20 Vienna Convention on the Law of Treaties (adopted 23 May 1969, entered into force 27 January 1980) 1155 UNTS 331, art 2(i).

21 See Chapters 9 and 11.

22 Michel Virally, ‘Definition and Classification of International Organizations: a Legal Approach’ in George Abi-Saab (ed), The Concept of International Organizations (UNESCO 1981) 50.

23 Henry G Schermers and Niels M Blokker, Institutional Law: Unity within Diversity (Nijhoff 2011) para 33.

24 José E Alvarez, International Organizations as Law-makers (OUP 2005) 4.

Scholars do not agree on the essential elements because they start from different premises on what international organizations are. The aim of this book is to identify the legal conceptualizations under which international organizations are perceived. For instance, I will not focus on whether legal personality is a fundamental element, but on the consequences of the different conceptualizations under which legal personality is conferred by member states or is inherent to the creation of an organization. I will compare the idea that international organizations are created by states and endowed with essential elements to perform specific tasks with the attempt to consider them as autonomous subjects that do not derive from acts of states but from the inherent possession of elements that are required to achieve ‘organizationhood’.25

I do not intend to build a constraining framework to delineate the boundaries of a social phenomenon. The aim of this book is not to define international organizations and describe their essential characteristics, but to identify the concept of an international organization in international law.

Even if I do not exclusively focus on defining international organizations as a sum of structural elements, as article 2(a) of the Articles on the Responsibility of International Organizations (ARIO)26 does, there are two starting points that delimit my research. First, the book is limited to institutions that are created on the basis of a norm of international law. I will later describe the implication of this premise, but for the moment it is useful to stress that I do not focus on other nonstate actors such as non-governmental organizations and multinational corporations. However, I do focus on controversial entities, such as organizations that are arguably based on parallel acts of domestic laws or on political and not legal agreements.

Second, and more importantly, I contend that the absence of an agreed concept of an international organization is due to the nature of their legal system. The complexity that arises in applying the concept of a legal system to international organizations is the reason for the lack of clarity in the relationship between organizations and their member states, which remains the unresolved problem of the institutional architecture of international organizations.27 This book seeks to define international organizations on the basis of the legal nature of the legal systems they develop. In particular, I give fundamental importance to the nature of the law produced by international organizations in order to distinguish four main conceptualizations.

25 On the relevance of this approach, also see Jan Klabbers and Guy Fiti Sinclair, ‘On Theorizing International Organizations Law: Editors’ Introduction’ (2020) 31 EJIL 489.

26 ILC, ‘Draft articles on the responsibility of international organizations, with commentaries’ (2011) UN Doc A/66/10 (hereafter ARIO).

27 Jan Klabbers, An Introduction to International Organizations Law (3rd edn, CUP 2015) 2.
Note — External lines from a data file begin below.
(** * Web Speech playground: the transcript accumulator and the synthesis settings

    A shallow embedding of [src/utils/utils.ts]: the two React hooks
    [useSpeechRecognition] and [useSpeechSynthesis].

    - JavaScript strings are sequences of UTF-16 code units ([list N]);
      [trim] removes the ECMAScript WhiteSpace and LineTerminator code points.
    - JavaScript numbers are IEEE-754 binary64 values ([spec_float]).
    - React state is what the last render produced.  A call [setX(v)] or
      [setX(prev => ...)] made by a handler does not change it: React puts the
      value or the updater function in a queue and calls the queued updaters,
      in order, during the next render, i.e. after the handler has returned.
      An assignment to [ref.current] on the other hand takes effect at once.
      A queued updater that reads a ref therefore sees the value the ref has
      when the render runs.  (React may call an updater at once when the
      component has no update pending; the one updater of the source that
      reads a ref is queued by [onend] after [setIsListening(false)], which
      is a pending update whenever the session that ends was live.)
    - The platform is outside: its events are the arguments of the handlers,
      the calls made on it are recorded, and what [start()] answers is an
      argument of [startListening].  The [console] calls are left out. *)

From Stdlib Require Import List Bool NArith ZArith String Ascii Lia.
From Stdlib Require Import Floats.SpecFloat.
Import ListNotations.

Set Implicit Arguments.

(** ** JavaScript strings *)

Module JS.

Definition jsstring := list N.

(** An ASCII literal of the source as a sequence of code units. *)
Definition lit (s : string) : jsstring :=
  map N_of_ascii (list_ascii_of_string s).

(** WhiteSpace and LineTerminator of ECMAScript (all in the basic plane):
    TAB, LF, VT, FF, CR, SP, NBSP, U+1680, U+2000..U+200A, U+2028, U+2029,
    U+202F, U+205F, U+3000 and U+FEFF. *)
Definition isWhiteSpace (c : N) : bool :=
  ((9 <=? c) && (c <=? 13) || (c =? 32) || (c =? 160) || (c =? 5760)
   || (8192 <=? c) && (c <=? 8202) || (c =? 8232) || (c =? 8233)
   || (c =? 8239) || (c =? 8287) || (c =? 12288) || (c =? 65279))%N.

Fixpoint trimStart (s : jsstring) : jsstring :=
  match s with
  | [] => []
  | c :: s' => if isWhiteSpace c then trimStart s' else s
  end.

Definition trimEnd (s : jsstring) : jsstring := rev (trimStart (rev s)).

(** [String.prototype.trim] *)
Definition trim (s : jsstring) : jsstring := trimEnd (trimStart s).

(** ToBoolean on a string: the empty string is the only falsy one. *)
Definition truthy (s : jsstring) : bool :=
  match s with [] => false | _ :: _ => true end.

(** ** JavaScript numbers *)

Definition number := spec_float.

Definition isNaN (x : number) : bool :=
  match x with S754_nan => true | _ => false end.

(** [x < y] and [x <= y] of the language; false when an operand is NaN. *)
Definition lessThan (x y : number) : bool := SFltb x y.
Definition lessEq (x y : number) : bool := SFleb x y.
1.2 Four Concepts of an International Organization

General regulatory instruments such as the 1975 Vienna Convention and the 2011 project on international responsibility contain clauses that give relevance to the particular rules that govern each organization. The notion of ‘rules of international organizations’ appeared for the first time in article 1(34) of the 1975 Vienna Convention, which defines them as meaning ‘in particular, the constituent instruments, relevant decisions and resolutions, and established practice of the Organization’.28 This definition emerged during the conference negotiations on the 1975 Vienna Convention and was not included in the draft articles prepared by the ILC.29 The Commission could not agree on the nature of these rules, which in some respects are international law and in others are laws internal to each institution. The decision to avoid controversial questions introduced the definition of ‘rules of international organizations’ into the vocabulary of the ILC with no controversial debate and some years prior to its work on the law of treaties. However, this comprehensive definition which includes every normative act of international organizations was neither based on scholarship nor practice. Before the 1975 Vienna Conference, scholarship had identified the rules of international organizations, moving from employment relationships to internal administrative regulations, but there was not a comprehensive framework.30 Contemporary scholarship often lacks a historical perspective and applies a comprehensive definition of the law of international organizations to analyse the work of authors who only had a specific category in mind.31

The 1975 Vienna Convention employs the definition of rules of international organizations in a general clause and in many specific provisions. In general, article 3 states that ‘The application of the present articles is without prejudice to any relevant rules of the Organization or to any relevant rules of procedure of the conference.’32 Then, the rules are used to give relevance to the lex specialis provided by each organization in terms of establishment of permanent missions (article 5) and issue of credentials (article 10). In sum, ‘the rules of international organizations’ are employed as a saving clause, under which the general regulatory framework applicable to every international organization is relevant only if there are no specific rules applicable to the circumstance.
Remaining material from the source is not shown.